→ **YOUR GOAL**: The following data has a line with "AntiSymm (=) (opt_le le)." and a line with "(** The object". Write out exactly those lines and all the lines between them.

→ **Stored data**:

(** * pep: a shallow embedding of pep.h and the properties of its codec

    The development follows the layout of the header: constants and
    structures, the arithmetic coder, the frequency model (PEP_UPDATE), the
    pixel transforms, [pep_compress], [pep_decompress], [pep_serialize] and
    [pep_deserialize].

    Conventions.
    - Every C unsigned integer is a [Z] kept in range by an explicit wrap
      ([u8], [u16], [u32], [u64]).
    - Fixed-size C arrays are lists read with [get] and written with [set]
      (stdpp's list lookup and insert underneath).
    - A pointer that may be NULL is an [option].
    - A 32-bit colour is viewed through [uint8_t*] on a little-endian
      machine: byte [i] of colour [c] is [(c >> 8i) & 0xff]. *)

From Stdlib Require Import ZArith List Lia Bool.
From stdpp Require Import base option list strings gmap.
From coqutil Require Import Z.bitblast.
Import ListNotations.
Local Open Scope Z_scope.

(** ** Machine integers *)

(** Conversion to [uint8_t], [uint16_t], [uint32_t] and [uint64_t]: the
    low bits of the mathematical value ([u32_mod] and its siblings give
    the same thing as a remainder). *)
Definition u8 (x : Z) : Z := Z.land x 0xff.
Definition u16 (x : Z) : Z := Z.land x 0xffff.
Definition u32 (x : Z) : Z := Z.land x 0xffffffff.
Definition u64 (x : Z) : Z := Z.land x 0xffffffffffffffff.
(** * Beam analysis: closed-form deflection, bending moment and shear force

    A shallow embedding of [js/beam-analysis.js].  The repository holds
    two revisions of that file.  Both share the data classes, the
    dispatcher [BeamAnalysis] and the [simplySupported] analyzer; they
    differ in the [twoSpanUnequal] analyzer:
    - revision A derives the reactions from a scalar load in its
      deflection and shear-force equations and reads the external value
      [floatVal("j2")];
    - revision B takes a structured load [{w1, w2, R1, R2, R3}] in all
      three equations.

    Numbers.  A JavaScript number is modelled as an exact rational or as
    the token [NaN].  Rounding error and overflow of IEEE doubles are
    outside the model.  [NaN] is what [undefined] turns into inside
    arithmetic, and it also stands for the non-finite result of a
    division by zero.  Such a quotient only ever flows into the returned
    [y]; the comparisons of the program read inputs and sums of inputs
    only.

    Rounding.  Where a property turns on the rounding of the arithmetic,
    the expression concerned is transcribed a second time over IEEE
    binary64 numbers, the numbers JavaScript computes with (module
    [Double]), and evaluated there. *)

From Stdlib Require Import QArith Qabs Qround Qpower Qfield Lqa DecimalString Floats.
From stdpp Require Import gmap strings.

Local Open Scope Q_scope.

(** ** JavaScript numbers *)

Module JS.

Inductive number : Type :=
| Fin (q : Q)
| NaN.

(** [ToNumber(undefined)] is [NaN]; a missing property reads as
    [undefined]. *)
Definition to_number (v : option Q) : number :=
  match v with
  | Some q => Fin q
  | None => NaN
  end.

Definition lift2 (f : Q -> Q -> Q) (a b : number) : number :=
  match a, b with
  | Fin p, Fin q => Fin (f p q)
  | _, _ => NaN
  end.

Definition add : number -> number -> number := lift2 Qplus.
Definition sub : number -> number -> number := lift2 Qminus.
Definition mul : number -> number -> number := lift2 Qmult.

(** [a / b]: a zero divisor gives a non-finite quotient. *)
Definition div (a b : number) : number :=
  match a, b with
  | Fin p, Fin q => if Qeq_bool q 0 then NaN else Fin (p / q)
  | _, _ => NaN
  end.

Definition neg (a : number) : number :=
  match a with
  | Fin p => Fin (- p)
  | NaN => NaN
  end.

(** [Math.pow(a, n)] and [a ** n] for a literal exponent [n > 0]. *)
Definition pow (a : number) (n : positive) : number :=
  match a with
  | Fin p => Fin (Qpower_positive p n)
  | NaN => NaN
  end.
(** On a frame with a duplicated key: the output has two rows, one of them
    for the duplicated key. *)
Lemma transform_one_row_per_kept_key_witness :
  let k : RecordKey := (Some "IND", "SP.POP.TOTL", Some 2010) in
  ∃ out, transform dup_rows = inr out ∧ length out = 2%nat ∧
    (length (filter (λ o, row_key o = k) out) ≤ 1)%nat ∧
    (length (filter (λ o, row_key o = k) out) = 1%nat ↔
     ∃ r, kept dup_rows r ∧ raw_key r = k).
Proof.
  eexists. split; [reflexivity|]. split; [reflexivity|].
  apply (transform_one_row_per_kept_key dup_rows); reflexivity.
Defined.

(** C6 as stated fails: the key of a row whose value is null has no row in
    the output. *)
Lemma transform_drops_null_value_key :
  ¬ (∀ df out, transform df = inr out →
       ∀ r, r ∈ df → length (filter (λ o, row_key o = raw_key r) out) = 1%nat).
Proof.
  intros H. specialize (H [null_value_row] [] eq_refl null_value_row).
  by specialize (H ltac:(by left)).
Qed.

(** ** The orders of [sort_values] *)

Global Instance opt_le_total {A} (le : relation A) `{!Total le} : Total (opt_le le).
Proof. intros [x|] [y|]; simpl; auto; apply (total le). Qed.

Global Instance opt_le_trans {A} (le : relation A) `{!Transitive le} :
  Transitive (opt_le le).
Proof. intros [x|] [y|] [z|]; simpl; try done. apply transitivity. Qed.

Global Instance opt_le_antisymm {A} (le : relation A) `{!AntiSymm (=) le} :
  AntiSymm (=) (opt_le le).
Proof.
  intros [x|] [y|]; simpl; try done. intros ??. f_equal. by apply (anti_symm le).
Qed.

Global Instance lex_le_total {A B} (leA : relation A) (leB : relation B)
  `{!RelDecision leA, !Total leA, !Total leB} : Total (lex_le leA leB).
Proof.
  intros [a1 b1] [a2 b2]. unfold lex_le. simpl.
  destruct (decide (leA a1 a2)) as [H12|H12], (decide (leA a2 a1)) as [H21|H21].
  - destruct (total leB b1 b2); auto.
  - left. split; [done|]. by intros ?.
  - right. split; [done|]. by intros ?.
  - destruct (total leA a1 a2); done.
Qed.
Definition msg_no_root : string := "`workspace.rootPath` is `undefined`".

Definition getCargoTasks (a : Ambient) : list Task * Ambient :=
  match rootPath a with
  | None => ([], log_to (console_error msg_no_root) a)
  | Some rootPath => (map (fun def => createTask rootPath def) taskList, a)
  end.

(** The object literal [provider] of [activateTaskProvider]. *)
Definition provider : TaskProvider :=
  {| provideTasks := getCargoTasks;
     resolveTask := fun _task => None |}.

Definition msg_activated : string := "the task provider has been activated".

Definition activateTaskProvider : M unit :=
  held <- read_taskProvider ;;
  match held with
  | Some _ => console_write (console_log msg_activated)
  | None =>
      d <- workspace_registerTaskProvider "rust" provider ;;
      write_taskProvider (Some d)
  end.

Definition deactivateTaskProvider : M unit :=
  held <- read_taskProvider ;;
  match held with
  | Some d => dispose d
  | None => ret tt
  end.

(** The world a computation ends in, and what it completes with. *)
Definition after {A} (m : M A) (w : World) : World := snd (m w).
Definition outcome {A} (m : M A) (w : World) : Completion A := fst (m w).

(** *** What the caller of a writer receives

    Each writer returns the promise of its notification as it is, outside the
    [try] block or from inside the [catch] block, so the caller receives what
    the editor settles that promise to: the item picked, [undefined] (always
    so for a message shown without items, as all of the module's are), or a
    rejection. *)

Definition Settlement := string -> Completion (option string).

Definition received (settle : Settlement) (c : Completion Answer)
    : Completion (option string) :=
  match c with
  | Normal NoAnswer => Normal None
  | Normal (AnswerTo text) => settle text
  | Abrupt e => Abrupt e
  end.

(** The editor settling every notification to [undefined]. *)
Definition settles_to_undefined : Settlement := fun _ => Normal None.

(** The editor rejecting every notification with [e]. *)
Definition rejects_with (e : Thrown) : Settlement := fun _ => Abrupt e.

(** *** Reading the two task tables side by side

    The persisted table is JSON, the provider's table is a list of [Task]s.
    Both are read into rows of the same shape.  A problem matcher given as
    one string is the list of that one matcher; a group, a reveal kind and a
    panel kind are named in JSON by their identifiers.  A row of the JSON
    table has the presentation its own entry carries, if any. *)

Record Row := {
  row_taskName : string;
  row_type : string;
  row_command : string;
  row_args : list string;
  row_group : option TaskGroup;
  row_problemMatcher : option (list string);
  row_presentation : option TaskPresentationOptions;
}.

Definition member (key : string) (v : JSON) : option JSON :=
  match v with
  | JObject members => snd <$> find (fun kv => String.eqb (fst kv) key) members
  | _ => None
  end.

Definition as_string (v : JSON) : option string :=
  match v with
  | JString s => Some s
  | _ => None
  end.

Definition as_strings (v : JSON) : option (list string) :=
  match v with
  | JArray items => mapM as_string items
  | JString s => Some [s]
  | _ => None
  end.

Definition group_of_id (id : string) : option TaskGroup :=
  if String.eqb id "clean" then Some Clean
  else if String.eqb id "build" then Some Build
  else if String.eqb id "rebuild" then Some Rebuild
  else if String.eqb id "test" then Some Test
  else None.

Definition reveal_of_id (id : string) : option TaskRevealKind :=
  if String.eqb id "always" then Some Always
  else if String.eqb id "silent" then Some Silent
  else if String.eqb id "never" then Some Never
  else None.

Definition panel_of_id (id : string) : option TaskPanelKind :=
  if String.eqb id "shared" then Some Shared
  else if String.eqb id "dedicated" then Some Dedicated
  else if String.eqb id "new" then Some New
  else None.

→ **ANSWER BOX**:
  AntiSymm (=) (opt_le le).
Proof.
  intros [x|] [y|]; simpl; try done. intros ??. f_equal. by apply (anti_symm le).
Qed.

Global Instance lex_le_total {A B} (leA : relation A) (leB : relation B)
  `{!RelDecision leA, !Total leA, !Total leB} : Total (lex_le leA leB).
Proof.
  intros [a1 b1] [a2 b2]. unfold lex_le. simpl.
  destruct (decide (leA a1 a2)) as [H12|H12], (decide (leA a2 a1)) as [H21|H21].
  - destruct (total leB b1 b2); auto.
  - left. split; [done|]. by intros ?.
  - right. split; [done|]. by intros ?.
  - destruct (total leA a1 a2); done.
Qed.
Definition msg_no_root : string := "`workspace.rootPath` is `undefined`".

Definition getCargoTasks (a : Ambient) : list Task * Ambient :=
  match rootPath a with
  | None => ([], log_to (console_error msg_no_root) a)
  | Some rootPath => (map (fun def => createTask rootPath def) taskList, a)
  end.

(** The object literal [provider] of [activateTaskProvider]. *)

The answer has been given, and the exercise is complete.